Saved entries
"""
(* ===== verification/Varint.v ===== *)
(** * Varints (libp2p/protobuf/varint.c)

    [varint_encode] and [varint_decode] over explicit buffers, the reference
    encoding [varint_bytes], and the lemmas the wire layer builds on. *)
From S2P Require Import Prelude.

(** [static const char MSB = 0x80], [MSBALL = ~0x7F]: both are -128 as a
    signed [char]; converted to [unsigned long long] they are 2^64 - 128. *)
Definition MSB : Z := s8 128.
Definition MSBALL : Z := s8 (Z.lnot 127).

Definition N1 : Z := 128.
Definition N2 : Z := 16384.
Definition N3 : Z := 2097152.
Definition N4 : Z := 268435456.
Definition N5 : Z := 34359738368.
Definition N6 : Z := 4398046511104.
Definition N7 : Z := 562949953421312.
Definition N8 : Z := 72057594037927936.
Definition N9 : Z := 9223372036854775808.

Definition varint_encoding_length (n : Z) : Z :=
  if n <? N1 then 1
  else if n <? N2 then 2
  else if n <? N3 then 3
  else if n <? N4 then 4
  else if n <? N5 then 5
  else if n <? N6 then 6
  else if n <? N7 then 7
  else if n <? N8 then 8
  else if n <? N9 then 9
  else 10.

(** The [while] loop and the final store; [p] is what [ptr] points to, [n] is
    [ptr - buf].  The result is the number of bytes written and the bytes at
    [ptr] afterwards. *)
Fixpoint varint_encode_loop (copy : Z) (p : bytes) (n len : Z) : res (Z * bytes) :=
  match p with
  | [] => UB
  | _ :: p' =>
    if negb (Z.land copy (u64 MSBALL) =? 0) then
      let b := u8 (Z.lor (Z.land copy 255) (u64 MSB)) in
      if n + 1 <? len then
        let! (k, q) := varint_encode_loop (Z.shiftr copy 7) p' (n + 1) len in
        Ret (k, b :: q)
      else AssertFail
    else Ret (n + 1, u8 copy :: p')
  end.

Definition varint_encode (n : Z) (buf : bytes) (len : Z) : res (Z * bytes) :=
  varint_encode_loop n buf 0 len.

(** [result += ((ll & 0x7F) << bits)] *)
Definition varint_accumulate (result b bits : Z) : res Z :=
  if bits <? 64 then Ret (u64 (result + u64 (Z.shiftl (Z.land b 127) bits))) else UB.

Fixpoint varint_decode_loop (p : bytes) (len result bits n : Z) : res (Z * Z) :=
  match p with
  | [] => UB
  | b :: p' =>
    if negb (Z.land b MSB =? 0) then
      let! result' := varint_accumulate result b bits in
      if n + 1 <? len then varint_decode_loop p' len result' (bits + 7) (n + 1)
      else AssertFail
    else
      let! result' := varint_accumulate result b bits in
      Ret (result', n + 1)
  end.

(** value decoded, number of bytes processed *)
Definition varint_decode (buf : bytes) (len : Z) : res (Z * Z) :=
  varint_decode_loop buf len 0 0 0.

(** ** Reference encoding: little-endian base 128, continuation bit on all but
    the last byte.  Ten digits are enough for 64 bits. *)
Fixpoint base128 (fuel : nat) (n : Z) : bytes :=
  match fuel with
  | O => []
  | S f => if n <? 128 then [n] else (128 + n mod 128) :: base128 f (n / 128)
  end.
Definition varint_bytes (n : Z) : bytes := base128 10 n.

(** the value of a digit sequence *)
Fixpoint base128_value (l : bytes) : Z :=
  match l with
  | [] => 0
  | b :: l' => b mod 128 + 128 * base128_value l'
  end.

(** ** Bit-level facts *)
Lemma land_msball n : 0 <= n < 2 ^ 64 -> (Z.land n (u64 MSBALL) =? 0) = (n <? 128).
Proof.
  intros Hn. change (u64 MSBALL) with (Z.shiftl (Z.ones 57) 7).
  assert (Z.land n (Z.shiftl (Z.ones 57) 7) = Z.shiftl (Z.shiftr n 7) 7) as ->.
  { apply Z.bits_inj'. intros i Hi. rewrite Z.land_spec, !Z.shiftl_spec by lia.
    destruct (decide (i < 7)).
    - rewrite !(Z.testbit_neg_r _ (i - 7)) by lia. by rewrite andb_false_r.
    - rewrite Z.shiftr_spec by lia. replace (i - 7 + 7) with i by lia.
      rewrite Z.testbit_ones_nonneg by lia.
      destruct (Z.ltb_spec (i - 7) 57); [by rewrite andb_true_r|].
      rewrite andb_false_r. symmetry. destruct (decide (n = 0)) as [->|]; [apply Z.bits_0|].
      apply Z.bits_above_log2; [lia|]. apply Z.log2_lt_pow2; [lia|].
      eapply Z.lt_le_trans; [apply Hn|]. apply Z.pow_le_mono_r; lia. }
  rewrite Z.shiftl_mul_pow2, Z.shiftr_div_pow2 by lia.
  pose proof (Z.div_mod n (2 ^ 7) ltac:(lia)). pose proof (Z.mod_pos_bound n (2 ^ 7) ltac:(lia)).
  destruct (Z.ltb_spec n 128); [apply Z.eqb_eq|apply Z.eqb_neq]; lia.
Qed.

Lemma or_msb n : 0 <= n -> u8 (Z.lor (Z.land n 255) (u64 MSB)) = 128 + n mod 128.
Proof.
  intros Hn. change 255 with (Z.ones 8). rewrite Z.land_ones by lia.
  assert (byte_range (n mod 2 ^ 8)) as Hb by (apply Z.mod_pos_bound; lia).
  apply (byte_forall (fun b => u8 (Z.lor b (u64 MSB)) =? 128 + b mod 128)) in Hb;
    [|vm_compute; reflexivity].
  apply Z.eqb_eq in Hb. rewrite Hb. f_equal.
  change (2 ^ 8) with (128 * 2). rewrite Z.rem_mul_r by lia.
  rewrite Z.mul_comm, Z_mod_plus_full. by rewrite Z.mod_mod by lia.
Qed.

Lemma land_msb b : byte_range b -> (Z.land b MSB =? 0) = (b <? 128).
Proof.
  intros Hb. apply (byte_forall (fun b => eqb (Z.land b MSB =? 0) (b <? 128))) in Hb.
  - by apply eqb_prop.
  - vm_compute. reflexivity.
Qed.

Lemma land_127 b : Z.land b 127 = b mod 128.
Proof. change 127 with (Z.ones 7). by rewrite Z.land_ones by lia. Qed.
"""
Problem to solve
Copy the entries above exactly, but only from the line holding "From S2P Require Import Prelude." through the line holding "Definition N2 : Z := 16384.", both included.

Solved exercise
From S2P Require Import Prelude.

(** [static const char MSB = 0x80], [MSBALL = ~0x7F]: both are -128 as a
    signed [char]; converted to [unsigned long long] they are 2^64 - 128. *)
Definition MSB : Z := s8 128.
Definition MSBALL : Z := s8 (Z.lnot 127).

Definition N1 : Z := 128.
Definition N2 : Z := 16384.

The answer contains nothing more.